### WORK ORDER
Select from the data all lines with the word "syscall".

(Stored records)
*** Begin section ***

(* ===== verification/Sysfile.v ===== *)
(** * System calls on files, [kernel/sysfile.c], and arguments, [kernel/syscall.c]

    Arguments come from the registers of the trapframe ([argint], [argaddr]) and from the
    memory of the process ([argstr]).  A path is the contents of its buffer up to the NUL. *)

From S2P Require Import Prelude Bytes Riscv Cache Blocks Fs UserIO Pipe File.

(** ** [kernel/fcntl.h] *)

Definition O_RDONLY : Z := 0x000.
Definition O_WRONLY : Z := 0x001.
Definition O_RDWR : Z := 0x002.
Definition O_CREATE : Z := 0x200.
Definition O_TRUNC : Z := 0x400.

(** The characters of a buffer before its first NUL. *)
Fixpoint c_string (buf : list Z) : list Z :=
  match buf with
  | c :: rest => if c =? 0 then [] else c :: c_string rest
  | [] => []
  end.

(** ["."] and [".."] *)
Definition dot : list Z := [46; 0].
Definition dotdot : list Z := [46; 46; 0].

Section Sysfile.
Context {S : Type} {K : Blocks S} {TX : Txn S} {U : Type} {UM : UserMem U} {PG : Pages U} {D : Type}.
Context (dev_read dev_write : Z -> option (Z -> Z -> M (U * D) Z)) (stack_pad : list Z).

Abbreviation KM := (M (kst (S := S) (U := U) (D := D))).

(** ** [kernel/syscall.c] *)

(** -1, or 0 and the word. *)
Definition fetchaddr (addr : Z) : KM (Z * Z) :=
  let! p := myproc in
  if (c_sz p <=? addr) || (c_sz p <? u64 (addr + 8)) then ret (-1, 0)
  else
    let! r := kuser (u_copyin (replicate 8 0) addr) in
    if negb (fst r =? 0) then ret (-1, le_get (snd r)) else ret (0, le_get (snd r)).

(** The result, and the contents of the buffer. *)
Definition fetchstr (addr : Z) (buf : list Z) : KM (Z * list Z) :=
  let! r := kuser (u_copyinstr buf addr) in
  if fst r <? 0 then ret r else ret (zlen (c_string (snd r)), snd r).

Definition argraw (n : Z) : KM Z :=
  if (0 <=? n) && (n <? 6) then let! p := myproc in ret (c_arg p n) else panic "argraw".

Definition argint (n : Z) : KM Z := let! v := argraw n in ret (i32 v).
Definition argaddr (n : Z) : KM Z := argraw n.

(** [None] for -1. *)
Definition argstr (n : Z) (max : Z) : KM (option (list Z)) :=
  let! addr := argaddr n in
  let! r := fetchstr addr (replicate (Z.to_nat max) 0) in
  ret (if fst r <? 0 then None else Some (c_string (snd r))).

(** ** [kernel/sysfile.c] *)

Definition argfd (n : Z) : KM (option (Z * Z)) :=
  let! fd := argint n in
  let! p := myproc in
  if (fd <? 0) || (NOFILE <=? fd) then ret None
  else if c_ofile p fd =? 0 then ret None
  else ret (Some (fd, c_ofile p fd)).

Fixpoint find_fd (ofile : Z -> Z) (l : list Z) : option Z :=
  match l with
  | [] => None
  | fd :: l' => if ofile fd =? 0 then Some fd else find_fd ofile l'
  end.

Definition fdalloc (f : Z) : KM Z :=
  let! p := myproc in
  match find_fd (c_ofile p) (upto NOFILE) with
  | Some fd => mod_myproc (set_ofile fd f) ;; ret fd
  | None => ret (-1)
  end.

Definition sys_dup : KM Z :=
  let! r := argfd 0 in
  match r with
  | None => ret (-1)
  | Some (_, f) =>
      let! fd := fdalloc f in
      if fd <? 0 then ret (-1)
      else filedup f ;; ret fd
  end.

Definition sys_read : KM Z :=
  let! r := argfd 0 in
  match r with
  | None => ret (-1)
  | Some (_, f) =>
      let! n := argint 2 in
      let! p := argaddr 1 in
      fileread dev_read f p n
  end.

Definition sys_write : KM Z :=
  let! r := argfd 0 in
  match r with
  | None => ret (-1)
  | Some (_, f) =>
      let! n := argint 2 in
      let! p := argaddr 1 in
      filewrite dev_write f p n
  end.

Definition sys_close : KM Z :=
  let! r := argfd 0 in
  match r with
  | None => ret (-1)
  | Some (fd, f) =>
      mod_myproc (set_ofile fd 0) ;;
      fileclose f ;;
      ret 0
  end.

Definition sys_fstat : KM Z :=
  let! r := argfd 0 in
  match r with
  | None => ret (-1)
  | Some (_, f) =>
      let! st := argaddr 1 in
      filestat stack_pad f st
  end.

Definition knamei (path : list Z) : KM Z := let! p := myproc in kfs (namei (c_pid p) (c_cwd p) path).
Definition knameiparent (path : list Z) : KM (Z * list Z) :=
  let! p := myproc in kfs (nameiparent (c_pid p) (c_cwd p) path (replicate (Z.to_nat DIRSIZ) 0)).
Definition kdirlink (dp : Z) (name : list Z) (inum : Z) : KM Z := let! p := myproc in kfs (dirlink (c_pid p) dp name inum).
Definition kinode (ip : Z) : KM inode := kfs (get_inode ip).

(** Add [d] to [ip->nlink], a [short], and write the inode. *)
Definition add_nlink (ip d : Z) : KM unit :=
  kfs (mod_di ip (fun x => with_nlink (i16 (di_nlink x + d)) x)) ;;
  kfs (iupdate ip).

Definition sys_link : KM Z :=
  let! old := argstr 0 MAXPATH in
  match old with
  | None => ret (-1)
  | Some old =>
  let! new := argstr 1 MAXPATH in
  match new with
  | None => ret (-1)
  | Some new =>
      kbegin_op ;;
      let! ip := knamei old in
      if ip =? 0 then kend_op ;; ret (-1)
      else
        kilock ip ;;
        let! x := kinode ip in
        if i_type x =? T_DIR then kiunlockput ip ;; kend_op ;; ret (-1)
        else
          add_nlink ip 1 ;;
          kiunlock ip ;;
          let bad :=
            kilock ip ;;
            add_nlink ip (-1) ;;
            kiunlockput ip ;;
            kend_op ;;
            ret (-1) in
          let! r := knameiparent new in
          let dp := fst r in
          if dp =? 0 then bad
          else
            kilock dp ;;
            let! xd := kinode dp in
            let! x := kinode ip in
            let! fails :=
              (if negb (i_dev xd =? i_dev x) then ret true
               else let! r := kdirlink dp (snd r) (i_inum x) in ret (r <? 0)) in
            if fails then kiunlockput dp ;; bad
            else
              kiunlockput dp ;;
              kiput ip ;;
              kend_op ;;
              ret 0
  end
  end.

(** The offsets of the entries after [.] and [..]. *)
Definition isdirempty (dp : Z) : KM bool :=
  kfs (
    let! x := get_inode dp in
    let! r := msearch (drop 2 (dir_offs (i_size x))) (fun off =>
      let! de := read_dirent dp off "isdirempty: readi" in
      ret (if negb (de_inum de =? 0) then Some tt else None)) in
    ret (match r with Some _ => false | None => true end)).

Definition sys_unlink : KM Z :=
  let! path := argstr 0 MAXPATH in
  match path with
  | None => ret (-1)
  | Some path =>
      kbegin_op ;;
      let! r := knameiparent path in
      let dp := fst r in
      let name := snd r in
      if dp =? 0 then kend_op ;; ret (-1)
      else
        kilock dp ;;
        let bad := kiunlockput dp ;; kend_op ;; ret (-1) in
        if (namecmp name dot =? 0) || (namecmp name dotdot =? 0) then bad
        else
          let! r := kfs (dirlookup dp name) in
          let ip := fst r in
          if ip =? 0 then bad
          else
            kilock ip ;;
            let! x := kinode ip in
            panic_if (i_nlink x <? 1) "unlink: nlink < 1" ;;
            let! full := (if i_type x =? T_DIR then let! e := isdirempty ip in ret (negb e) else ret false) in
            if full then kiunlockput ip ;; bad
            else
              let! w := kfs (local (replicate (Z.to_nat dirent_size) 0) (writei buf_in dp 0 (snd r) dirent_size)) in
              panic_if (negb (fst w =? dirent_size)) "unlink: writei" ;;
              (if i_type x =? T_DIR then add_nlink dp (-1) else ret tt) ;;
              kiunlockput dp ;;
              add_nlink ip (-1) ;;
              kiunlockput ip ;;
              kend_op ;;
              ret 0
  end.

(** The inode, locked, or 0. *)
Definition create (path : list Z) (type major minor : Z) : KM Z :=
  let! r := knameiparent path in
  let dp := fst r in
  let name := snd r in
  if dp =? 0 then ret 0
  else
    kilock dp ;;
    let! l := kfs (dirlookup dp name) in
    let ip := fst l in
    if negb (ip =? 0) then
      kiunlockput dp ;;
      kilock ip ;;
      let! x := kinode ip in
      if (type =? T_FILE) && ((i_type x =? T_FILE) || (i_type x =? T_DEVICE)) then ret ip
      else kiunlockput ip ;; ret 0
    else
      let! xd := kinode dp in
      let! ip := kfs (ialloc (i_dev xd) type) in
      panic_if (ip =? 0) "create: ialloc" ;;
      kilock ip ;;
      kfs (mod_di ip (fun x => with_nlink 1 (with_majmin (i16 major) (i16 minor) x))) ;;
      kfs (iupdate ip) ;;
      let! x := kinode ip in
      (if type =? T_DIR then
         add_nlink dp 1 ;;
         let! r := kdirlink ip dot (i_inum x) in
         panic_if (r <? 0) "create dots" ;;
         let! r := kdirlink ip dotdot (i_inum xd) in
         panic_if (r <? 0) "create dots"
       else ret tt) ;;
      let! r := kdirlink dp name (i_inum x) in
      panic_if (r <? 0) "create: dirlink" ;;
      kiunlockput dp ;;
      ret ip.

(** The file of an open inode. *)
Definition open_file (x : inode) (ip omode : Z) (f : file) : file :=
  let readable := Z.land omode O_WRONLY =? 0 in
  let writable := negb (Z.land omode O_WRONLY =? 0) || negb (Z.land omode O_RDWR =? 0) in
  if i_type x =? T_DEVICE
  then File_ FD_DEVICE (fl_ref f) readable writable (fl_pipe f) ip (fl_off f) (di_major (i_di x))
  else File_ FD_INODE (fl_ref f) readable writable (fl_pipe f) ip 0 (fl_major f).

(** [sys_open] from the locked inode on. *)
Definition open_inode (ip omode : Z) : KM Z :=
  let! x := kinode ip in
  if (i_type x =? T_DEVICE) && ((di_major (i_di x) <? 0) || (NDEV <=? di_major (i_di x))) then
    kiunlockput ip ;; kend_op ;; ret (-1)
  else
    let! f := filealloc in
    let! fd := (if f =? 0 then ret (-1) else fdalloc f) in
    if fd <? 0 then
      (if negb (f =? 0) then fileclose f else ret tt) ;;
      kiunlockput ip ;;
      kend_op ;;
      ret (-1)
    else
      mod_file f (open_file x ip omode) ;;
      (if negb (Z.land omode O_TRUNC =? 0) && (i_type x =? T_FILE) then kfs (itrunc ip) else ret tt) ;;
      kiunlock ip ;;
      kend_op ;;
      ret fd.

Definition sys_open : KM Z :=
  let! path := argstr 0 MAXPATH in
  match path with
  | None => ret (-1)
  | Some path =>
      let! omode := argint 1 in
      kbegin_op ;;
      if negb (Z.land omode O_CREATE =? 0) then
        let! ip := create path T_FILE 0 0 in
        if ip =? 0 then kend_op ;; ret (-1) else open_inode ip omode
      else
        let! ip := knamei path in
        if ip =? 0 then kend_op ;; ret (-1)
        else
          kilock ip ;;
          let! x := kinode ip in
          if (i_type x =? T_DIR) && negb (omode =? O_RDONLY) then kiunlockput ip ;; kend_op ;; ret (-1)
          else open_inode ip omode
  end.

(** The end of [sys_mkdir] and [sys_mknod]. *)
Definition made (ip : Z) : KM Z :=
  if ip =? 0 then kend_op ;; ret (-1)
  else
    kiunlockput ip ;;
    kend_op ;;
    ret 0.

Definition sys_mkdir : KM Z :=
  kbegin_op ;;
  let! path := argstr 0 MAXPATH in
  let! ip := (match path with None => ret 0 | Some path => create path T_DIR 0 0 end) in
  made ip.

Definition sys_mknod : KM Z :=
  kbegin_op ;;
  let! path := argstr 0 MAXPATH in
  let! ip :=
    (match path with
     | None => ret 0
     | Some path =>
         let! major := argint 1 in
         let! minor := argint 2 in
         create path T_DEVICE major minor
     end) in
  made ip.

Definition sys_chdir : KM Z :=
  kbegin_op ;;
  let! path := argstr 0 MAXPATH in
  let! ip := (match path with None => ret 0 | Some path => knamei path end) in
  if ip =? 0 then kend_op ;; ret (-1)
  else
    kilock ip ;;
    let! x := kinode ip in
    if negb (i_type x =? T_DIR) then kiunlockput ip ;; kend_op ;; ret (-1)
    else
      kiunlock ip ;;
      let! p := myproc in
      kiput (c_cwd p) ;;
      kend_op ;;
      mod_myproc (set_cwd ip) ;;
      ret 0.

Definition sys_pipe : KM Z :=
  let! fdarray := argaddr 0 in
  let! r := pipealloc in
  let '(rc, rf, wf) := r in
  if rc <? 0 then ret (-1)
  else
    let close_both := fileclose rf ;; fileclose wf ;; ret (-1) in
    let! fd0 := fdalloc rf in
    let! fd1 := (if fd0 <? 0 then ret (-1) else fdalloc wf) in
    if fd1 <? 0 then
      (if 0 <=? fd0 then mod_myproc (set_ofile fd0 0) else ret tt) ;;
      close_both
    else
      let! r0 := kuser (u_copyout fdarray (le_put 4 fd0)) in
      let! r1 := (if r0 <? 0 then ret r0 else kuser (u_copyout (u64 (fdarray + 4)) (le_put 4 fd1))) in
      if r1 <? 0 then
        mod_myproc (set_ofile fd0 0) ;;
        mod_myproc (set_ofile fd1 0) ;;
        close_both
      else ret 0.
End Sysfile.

*** End section ***
*** Begin section ***

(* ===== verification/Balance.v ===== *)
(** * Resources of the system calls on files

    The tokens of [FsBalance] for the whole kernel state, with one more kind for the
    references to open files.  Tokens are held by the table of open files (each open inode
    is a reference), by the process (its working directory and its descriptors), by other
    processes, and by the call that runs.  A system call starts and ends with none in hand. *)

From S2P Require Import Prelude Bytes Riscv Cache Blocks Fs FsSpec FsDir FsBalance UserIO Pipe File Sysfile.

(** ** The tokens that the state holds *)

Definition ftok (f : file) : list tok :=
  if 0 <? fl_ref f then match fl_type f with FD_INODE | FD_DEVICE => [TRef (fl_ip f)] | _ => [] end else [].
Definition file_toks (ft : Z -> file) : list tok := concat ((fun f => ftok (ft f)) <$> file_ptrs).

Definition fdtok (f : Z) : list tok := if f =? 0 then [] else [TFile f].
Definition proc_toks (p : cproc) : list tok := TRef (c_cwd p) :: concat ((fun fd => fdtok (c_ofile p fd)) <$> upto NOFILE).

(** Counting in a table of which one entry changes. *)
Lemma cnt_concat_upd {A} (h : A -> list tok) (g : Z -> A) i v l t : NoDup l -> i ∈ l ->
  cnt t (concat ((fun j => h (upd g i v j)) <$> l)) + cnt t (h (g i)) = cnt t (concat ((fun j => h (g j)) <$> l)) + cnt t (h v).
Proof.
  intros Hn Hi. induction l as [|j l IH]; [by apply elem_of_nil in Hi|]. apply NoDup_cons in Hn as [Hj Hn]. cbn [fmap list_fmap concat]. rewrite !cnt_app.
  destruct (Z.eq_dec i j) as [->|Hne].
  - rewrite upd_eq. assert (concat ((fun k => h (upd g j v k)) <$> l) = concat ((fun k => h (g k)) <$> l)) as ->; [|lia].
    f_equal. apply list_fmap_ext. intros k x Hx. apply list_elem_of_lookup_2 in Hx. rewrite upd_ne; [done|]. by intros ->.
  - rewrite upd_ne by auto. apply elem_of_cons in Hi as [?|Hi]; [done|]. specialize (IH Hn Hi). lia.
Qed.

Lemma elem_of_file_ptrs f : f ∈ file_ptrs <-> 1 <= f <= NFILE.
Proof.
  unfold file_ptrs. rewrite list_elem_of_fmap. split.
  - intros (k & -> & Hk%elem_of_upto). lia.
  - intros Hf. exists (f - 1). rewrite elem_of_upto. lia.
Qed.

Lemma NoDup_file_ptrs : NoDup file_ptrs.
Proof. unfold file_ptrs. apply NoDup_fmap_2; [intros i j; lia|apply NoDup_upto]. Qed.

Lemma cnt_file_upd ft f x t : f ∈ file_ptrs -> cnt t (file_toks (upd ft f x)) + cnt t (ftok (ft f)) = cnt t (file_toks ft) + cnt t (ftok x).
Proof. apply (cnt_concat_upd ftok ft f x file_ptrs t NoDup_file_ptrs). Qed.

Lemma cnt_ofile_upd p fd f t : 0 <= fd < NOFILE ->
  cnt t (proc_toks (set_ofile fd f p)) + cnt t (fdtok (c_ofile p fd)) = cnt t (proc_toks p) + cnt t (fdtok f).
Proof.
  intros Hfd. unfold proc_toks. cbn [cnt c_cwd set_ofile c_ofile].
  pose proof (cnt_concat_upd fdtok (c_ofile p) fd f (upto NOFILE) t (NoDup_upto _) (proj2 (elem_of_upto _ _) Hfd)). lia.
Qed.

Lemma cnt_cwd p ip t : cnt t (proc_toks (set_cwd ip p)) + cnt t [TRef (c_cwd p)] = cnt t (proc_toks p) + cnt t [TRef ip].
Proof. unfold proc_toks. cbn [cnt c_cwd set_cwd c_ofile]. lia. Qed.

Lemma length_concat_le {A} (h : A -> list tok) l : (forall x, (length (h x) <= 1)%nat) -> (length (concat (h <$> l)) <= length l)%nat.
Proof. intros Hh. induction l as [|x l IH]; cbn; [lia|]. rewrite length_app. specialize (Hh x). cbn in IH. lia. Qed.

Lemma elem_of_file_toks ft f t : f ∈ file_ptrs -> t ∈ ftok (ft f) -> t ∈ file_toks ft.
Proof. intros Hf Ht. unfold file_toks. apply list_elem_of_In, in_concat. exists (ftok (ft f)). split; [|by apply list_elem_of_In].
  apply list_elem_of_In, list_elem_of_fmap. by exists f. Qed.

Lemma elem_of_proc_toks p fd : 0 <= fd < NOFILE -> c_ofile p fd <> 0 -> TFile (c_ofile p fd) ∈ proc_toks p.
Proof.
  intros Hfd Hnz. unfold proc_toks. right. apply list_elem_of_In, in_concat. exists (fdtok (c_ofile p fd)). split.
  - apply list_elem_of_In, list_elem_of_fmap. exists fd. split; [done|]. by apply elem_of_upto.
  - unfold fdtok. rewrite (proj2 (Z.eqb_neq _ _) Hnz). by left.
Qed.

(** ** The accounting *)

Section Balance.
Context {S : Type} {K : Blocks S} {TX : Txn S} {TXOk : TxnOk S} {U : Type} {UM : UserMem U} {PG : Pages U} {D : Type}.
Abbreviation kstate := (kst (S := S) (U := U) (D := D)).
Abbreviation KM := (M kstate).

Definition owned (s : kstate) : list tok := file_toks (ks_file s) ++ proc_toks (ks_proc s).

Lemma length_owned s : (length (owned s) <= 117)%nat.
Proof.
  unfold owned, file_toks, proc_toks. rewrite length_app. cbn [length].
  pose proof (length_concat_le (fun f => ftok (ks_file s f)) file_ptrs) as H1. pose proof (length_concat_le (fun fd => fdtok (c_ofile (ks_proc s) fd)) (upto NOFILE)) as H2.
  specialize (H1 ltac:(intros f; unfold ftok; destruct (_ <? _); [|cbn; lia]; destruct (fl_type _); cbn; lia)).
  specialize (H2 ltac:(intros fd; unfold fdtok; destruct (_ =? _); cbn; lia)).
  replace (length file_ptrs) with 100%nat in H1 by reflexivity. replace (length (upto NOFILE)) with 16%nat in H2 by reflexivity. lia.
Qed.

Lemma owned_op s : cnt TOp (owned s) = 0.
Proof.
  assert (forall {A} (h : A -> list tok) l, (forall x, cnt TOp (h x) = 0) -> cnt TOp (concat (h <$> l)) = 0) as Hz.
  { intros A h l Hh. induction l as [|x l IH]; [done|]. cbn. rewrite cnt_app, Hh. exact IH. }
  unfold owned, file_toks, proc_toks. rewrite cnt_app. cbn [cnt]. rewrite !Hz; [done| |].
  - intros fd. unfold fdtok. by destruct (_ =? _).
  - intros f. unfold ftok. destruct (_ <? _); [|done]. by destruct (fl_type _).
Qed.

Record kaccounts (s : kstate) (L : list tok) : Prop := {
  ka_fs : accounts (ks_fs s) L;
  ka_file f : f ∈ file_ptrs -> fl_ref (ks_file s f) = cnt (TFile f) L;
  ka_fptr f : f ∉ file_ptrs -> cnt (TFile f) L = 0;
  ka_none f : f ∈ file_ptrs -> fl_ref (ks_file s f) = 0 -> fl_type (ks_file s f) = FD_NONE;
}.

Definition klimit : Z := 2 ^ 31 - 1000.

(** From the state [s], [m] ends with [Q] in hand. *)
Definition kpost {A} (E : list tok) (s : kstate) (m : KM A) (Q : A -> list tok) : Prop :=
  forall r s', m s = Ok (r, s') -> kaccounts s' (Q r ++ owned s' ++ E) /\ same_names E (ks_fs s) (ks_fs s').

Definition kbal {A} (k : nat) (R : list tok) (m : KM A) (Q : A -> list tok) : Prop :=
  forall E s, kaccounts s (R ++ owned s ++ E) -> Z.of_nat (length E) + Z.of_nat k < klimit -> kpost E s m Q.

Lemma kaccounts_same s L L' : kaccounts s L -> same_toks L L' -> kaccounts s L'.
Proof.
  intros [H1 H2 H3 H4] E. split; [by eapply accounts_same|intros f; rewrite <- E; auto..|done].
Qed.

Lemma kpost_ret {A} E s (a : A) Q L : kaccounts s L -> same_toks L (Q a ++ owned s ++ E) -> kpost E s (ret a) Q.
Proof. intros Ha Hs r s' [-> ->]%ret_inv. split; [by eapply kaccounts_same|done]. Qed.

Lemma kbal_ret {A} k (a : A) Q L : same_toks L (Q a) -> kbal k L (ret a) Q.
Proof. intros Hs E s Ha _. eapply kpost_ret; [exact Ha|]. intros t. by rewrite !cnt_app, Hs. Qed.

*** End section ***

### FINISHED TASK
(** * System calls on files, [kernel/sysfile.c], and arguments, [kernel/syscall.c]
(** ** [kernel/syscall.c] *)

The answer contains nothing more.